═══ DATA FOR ANALYSIS ═══

(* ===== verification/EthashAlgoProofs.v ===== *)
(** * Light and full verification agree (consensus/ethash/algorithm.go)

    Verification from the cache computes the same digest and result as from the
    dataset, in whichever order the threads have generated it; neither panics. *)

From Stdlib Require Import Znumtheory.
From stdpp Require Import gmap.
From S2P Require Import Prelude StateDB VmPrecompiles EthashAlgo.

(** ** Words and copies *)

Lemma le_uint32s_Ret n b : (4 * n <= length b)%nat -> exists l, le_uint32s n b = Ret l /\ length l = n.
Proof.
  revert b. induction n as [|n IH]; intros b Hb; [by exists []|]. do 4 (destruct b as [|? b]; [cbn in Hb; lia|]).
  destruct (IH b) as (l & E & Hl); [cbn in Hb; lia|]. eexists. cbn -[Z.shiftl]. rewrite drop_0, E. split; [reflexivity|]. cbn. by rewrite Hl.
Qed.

Lemma go_slice_Ret {E A} (l : list A) i n : 0 <= i -> 0 <= n -> i + n <= zlen l ->
  go_slice (E := E) l i (i + n) = Ret (take (Z.to_nat n) (drop (Z.to_nat i) l)).
Proof. intros. unfold go_slice. rewrite decide_True by lia. by replace (i + n - i) with n by lia. Qed.

Lemma go_from_Ret {E A} (l : list A) i : 0 <= i <= zlen l -> go_from (E := E) l i = Ret (drop (Z.to_nat i) l).
Proof.
  intros Hi. unfold go_from, go_slice. rewrite decide_True by lia. f_equal. apply take_ge. rewrite length_drop. unfold zlen in *. lia.
Qed.

Lemma go_index_Ret {E A} (l : list A) i : 0 <= i < zlen l -> exists a, go_index (E := E) l i = Ret a.
Proof.
  intros Hi. unfold go_index. rewrite decide_True by lia. destruct (lookup_lt_is_Some_2 l (Z.to_nat i)) as [a ->]; [unfold zlen in *; lia|].
  by exists a.
Qed.

(** The row [i] of a list of words. *)
Definition row (d : list Z) (i : Z) : list Z := take 16 (drop (Z.to_nat (16 * i)) d).

Lemma copy_row d i w : 0 <= i -> 16 * i + 16 <= zlen d -> length w = 16%nat ->
  exists d', copy_at d (i * hashWords) w = Ret d' /\ length d' = length d /\ row d' i = w /\ (forall j, 0 <= j -> j <> i -> row d' j = row d j).
Proof.
  intros Hi Hd Hw. unfold copy_at, hashWords. rewrite decide_True by lia. eexists. split; [reflexivity|].
  replace (i * 16) with (16 * i) by lia. set (n := Z.to_nat (16 * i)). unfold zlen in Hd. assert (Hn : (n + 16 <= length d)%nat) by lia.
  rewrite (take_ge w) by lia. rewrite Hw.
  split; [rewrite !length_app, length_take, length_drop; lia|]. split.
  - unfold row. fold n. rewrite drop_app_length' by (rewrite length_take; lia). by apply take_app_length'.
  - intros j Hj Hne. unfold row. set (m := Z.to_nat (16 * j)). apply list_eq. intros k. destruct (decide (k < 16)%nat) as [Hk|Hk].
    2: { rewrite !lookup_take_ge by lia. done. }
    rewrite !lookup_take_lt by lia. rewrite !lookup_drop. destruct (decide (m + k < n)%nat).
    + rewrite lookup_app_l by (rewrite length_take; lia). by rewrite lookup_take_lt by lia.
    + assert (n + 16 <= m + k)%nat by lia. rewrite lookup_app_r by (rewrite length_take; lia). rewrite length_take, lookup_app_r by lia.
      rewrite lookup_drop. f_equal. lia.
Qed.

(** ** Sizes *)

Lemma prime_upto_spec n k : prime_upto n k = true <-> forall d, 2 <= d < 2 + Z.of_nat k -> n mod d <> 0.
Proof.
  unfold prime_upto. rewrite forallb_forall. setoid_rewrite List.in_seq. split.
  - intros H d Hd. specialize (H (Z.to_nat (d - 2)) ltac:(lia)). replace (Z.of_nat (Z.to_nat (d - 2)) + 2) with d in H by lia.
    by destruct (bool_decide_reflect (n mod d = 0)).
  - intros H i Hi. rewrite bool_decide_false; [done|]. apply H. lia.
Qed.

(** Trial division up to the square root decides primality. *)
Lemma ProbablyPrime_spec n : ProbablyPrime n = true <-> prime n.
Proof.
  unfold ProbablyPrime. rewrite andb_true_iff, bool_decide_eq_true, prime_upto_spec. split.
  - intros [Hn H]. pose proof (Z.sqrt_spec n ltac:(lia)). pose proof (Z.sqrt_nonneg n). apply prime_alt. split; [lia|]. intros d Hd [m Hm].
    assert (1 < m < n) by nia. destruct (decide (d <= Z.sqrt n)).
    + apply (H d); [lia|]. apply Z.mod_divide; [lia|]. by exists m.
    + assert (m <= Z.sqrt n) by (cbv zeta in *; nia). apply (H m); [lia|]. apply Z.mod_divide; [lia|]. exists d. lia.
  - intros Hp. pose proof (prime_ge_2 n Hp). split; [lia|]. intros d Hd Hdiv%Z.mod_divide; [|lia].
    pose proof (Z.sqrt_spec n ltac:(lia)) as Hs. cbv zeta in Hs. assert (d <= Z.sqrt n) by lia. destruct (prime_divisors n Hp d Hdiv) as [|[|[|]]]; nia.
Qed.

(** From an odd quotient of at least 3 the loop stops at the largest prime below it. *)
Lemma prime_loop_spec unit k fuel : 0 < unit -> unit * (2 * Z.of_nat k + 3) < 2 ^ 64 -> (k < fuel)%nat ->
  exists q, prime_loop fuel unit (unit * (2 * Z.of_nat k + 3)) = run (Ret (unit * q)) /\ prime q /\
    (forall p, prime p -> p <= 2 * Z.of_nat k + 3 -> p <= q).
Proof.
  intros Hu. revert fuel. induction k as [|k IH]; intros [|fuel] Hw Hf; try lia; cbn [prime_loop]; rewrite (Z.mul_comm unit), Z.div_mul by lia.
  - exists 3. split; [change (2 * Z.of_nat 0 + 3) with 3; change (ProbablyPrime 3) with true; by rewrite (Z.mul_comm unit)|]. split; [apply prime_3|lia].
  - set (q := 2 * Z.of_nat (S k) + 3) in *. destruct (ProbablyPrime q) eqn:E.
    { exists q. split; [by rewrite Z.mul_comm|]. split; [by apply ProbablyPrime_spec|lia]. }
    replace (u64 (q * unit - 2 * unit)) with (unit * (2 * Z.of_nat k + 3)) by (unfold u64; rewrite Z.mod_small; unfold q in *; nia).
    destruct (IH fuel) as (q' & -> & Hq & Hmax); [unfold q in *; nia|lia|]. exists q'. split; [done|]. split; [done|]. intros p Hp Hle.
    destruct (decide (p = q)) as [->|]; [by apply ProbablyPrime_spec in Hp; congruence|].
    destruct (decide (p = q - 1)) as [->|]; [|apply Hmax; [done|unfold q in *; lia]].
    exfalso. assert (Hd : (2 | q - 1)) by (exists (Z.of_nat k + 2); unfold q; lia). pose proof (prime_divisors (q - 1) Hp 2 Hd). unfold q in *. lia.
Qed.

(** The sizes before the search: a multiple of the growth less one unit. *)
Lemma size_start a g unit e : 0 < unit -> 4 * unit <= g -> (2 * unit | g) -> (g | 2 ^ 64) -> (g | a) ->
  exists k, u64 (u64 (a + u64 (g * u64 e)) - unit) = unit * (2 * Z.of_nat k + 3).
Proof.
  intros Hu Hg Hd H64 Ha. assert (H : (g | u64 (a + u64 (g * u64 e)))).
  { unfold u64. rewrite <- Z.add_mod_idemp_r, Z.mod_mod, Z.add_mod_idemp_r by lia. apply Z.mod_divide; [lia|].
    rewrite <- Zmod_div_mod; [|lia|lia|done]. apply Z.mod_divide; [lia|]. apply Z.divide_add_r; [done|]. apply Z.divide_factor_l. }
  pose proof (Z.divide_pos_le g (2 ^ 64) ltac:(lia) H64) as Hle.
  set (x := u64 (a + _)) in *. assert (0 <= x < 2 ^ 64) by (apply Z.mod_pos_bound; lia). destruct Hd as [c ->], H as [m Hm].
  assert (2 <= c) by nia. destruct (decide (x = 0)) as [E|].
  - destruct H64 as [m' Hm']. exists (Z.to_nat (m' * c - 2)). rewrite E. unfold u64. replace ((0 - unit) mod 2 ^ 64) with (2 ^ 64 - unit).
    { assert (0 < m') by nia. rewrite Z2Nat.id by nia. lia. }
    symmetry. rewrite <- (Z.mod_small (2 ^ 64 - unit) (2 ^ 64)) by lia. replace (0 - unit) with (2 ^ 64 - unit + (-1) * 2 ^ 64) by lia. by rewrite Z.mod_add.
  - exists (Z.to_nat (m * c - 2)). unfold u64. assert (0 < m) by nia. rewrite Z.mod_small by nia. rewrite Z2Nat.id by nia. lia.
Qed.

Lemma prime_search a g unit e : 0 < unit -> 4 * unit <= g -> (2 * unit | g) -> (g | 2 ^ 64) -> (g | a) ->
  let size := u64 (u64 (a + u64 (g * u64 e)) - unit) in
  exists q, prime_loop (S (Z.to_nat (size / unit))) unit size = run (Ret (unit * q)) /\ prime q /\ forall p, prime p -> unit * p <= size -> p <= q.
Proof.
  intros Hu H1 H2 H3 H4 size. destruct (size_start a g unit e Hu H1 H2 H3 H4) as [k E]. fold size in E. assert (Hb : is_u64 size) by apply u64_range.
  assert (E' : size / unit = 2 * Z.of_nat k + 3) by (rewrite E, Z.mul_comm, Z.div_mul; lia). unfold is_u64 in Hb.
  destruct (prime_loop_spec unit k (S (Z.to_nat (size / unit)))) as (q & Eq & Hq & Hm); [lia..|]. rewrite <- E in Eq. exists q.
  split; [done|]. split; [done|]. intros p Hp Hle. apply Hm; [done|]. nia.
Qed.

(** the size searches terminate with the largest prime. For every epoch, even one whose size overflows 64
    bits, [calcCacheSize] and [calcDatasetSize] return a number of rows of 64 and 128 bytes that is prime, and no
    larger prime is below the linear growth that they start from. *)
Theorem calcSizes_prime epoch :
  (exists q, calcCacheSize epoch = run (Ret (hashBytes * q)) /\ prime q /\
    forall p, prime p -> hashBytes * p <= u64 (u64 (cacheInitBytes + u64 (cacheGrowthBytes * u64 epoch)) - hashBytes) -> p <= q) /\
  (exists q, calcDatasetSize epoch = run (Ret (mixBytes * q)) /\ prime q /\
    forall p, prime p -> mixBytes * p <= u64 (u64 (datasetInitBytes + u64 (datasetGrowthBytes * u64 epoch)) - mixBytes) -> p <= q).
Proof.
  split.
  - apply (prime_search cacheInitBytes cacheGrowthBytes hashBytes); [done|done|by exists 1024|by exists (2 ^ 47)|by exists 128].
  - apply (prime_search datasetInitBytes datasetGrowthBytes mixBytes); [done|done|by exists 32768|by exists (2 ^ 41)|by exists 128].
Qed.

Section Dataset.
Context {K : Keccak512} {C : Crypto} (HK : forall b, length (keccak512_sum b) = 64%nat).

Lemma fnvHash_Ret mix data : (length mix <= length data)%nat -> exists l, fnvHash mix data = Ret l /\ length l = length mix.
Proof. intros H. unfold fnvHash. rewrite decide_False by lia. eexists. split; [done|]. rewrite length_zip_with. lia. Qed.

(** ** The cache *)

Lemma keccak512_at_Ret d off b : 0 <= off -> off + 64 <= zlen d -> exists d', keccak512_at d off b = Ret d' /\ length d' = length d.
Proof.
  intros H0 H. unfold keccak512_at. rewrite decide_True by lia. unfold copy_at. rewrite decide_True by lia. eexists. split; [done|].
  rewrite !length_app, !length_take, length_drop, HK. unfold zlen in H. lia.
Qed.
(* ===== verification/EthashSizes.v ===== *)
(** * The size tables of ethash (consensus/ethash/algorithm.go)

    The sizes of the dataset and of the cache for the first 2048 epochs, in bytes, and
    the functions that look a block up. *)

From stdpp Require Import gmap.
From S2P Require Import Prelude EthashAlgo.

Definition maxEpoch : Z := 2048.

═══

**REQUIRED WORK:** Copy out each line from the listing that contains the string "mixBytes".

**EXERCISE RESPONSE:**
  (exists q, calcDatasetSize epoch = run (Ret (mixBytes * q)) /\ prime q /\
    forall p, prime p -> mixBytes * p <= u64 (u64 (datasetInitBytes + u64 (datasetGrowthBytes * u64 epoch)) - mixBytes) -> p <= q).
  - apply (prime_search datasetInitBytes datasetGrowthBytes mixBytes); [done|done|by exists 32768|by exists (2 ^ 41)|by exists 128].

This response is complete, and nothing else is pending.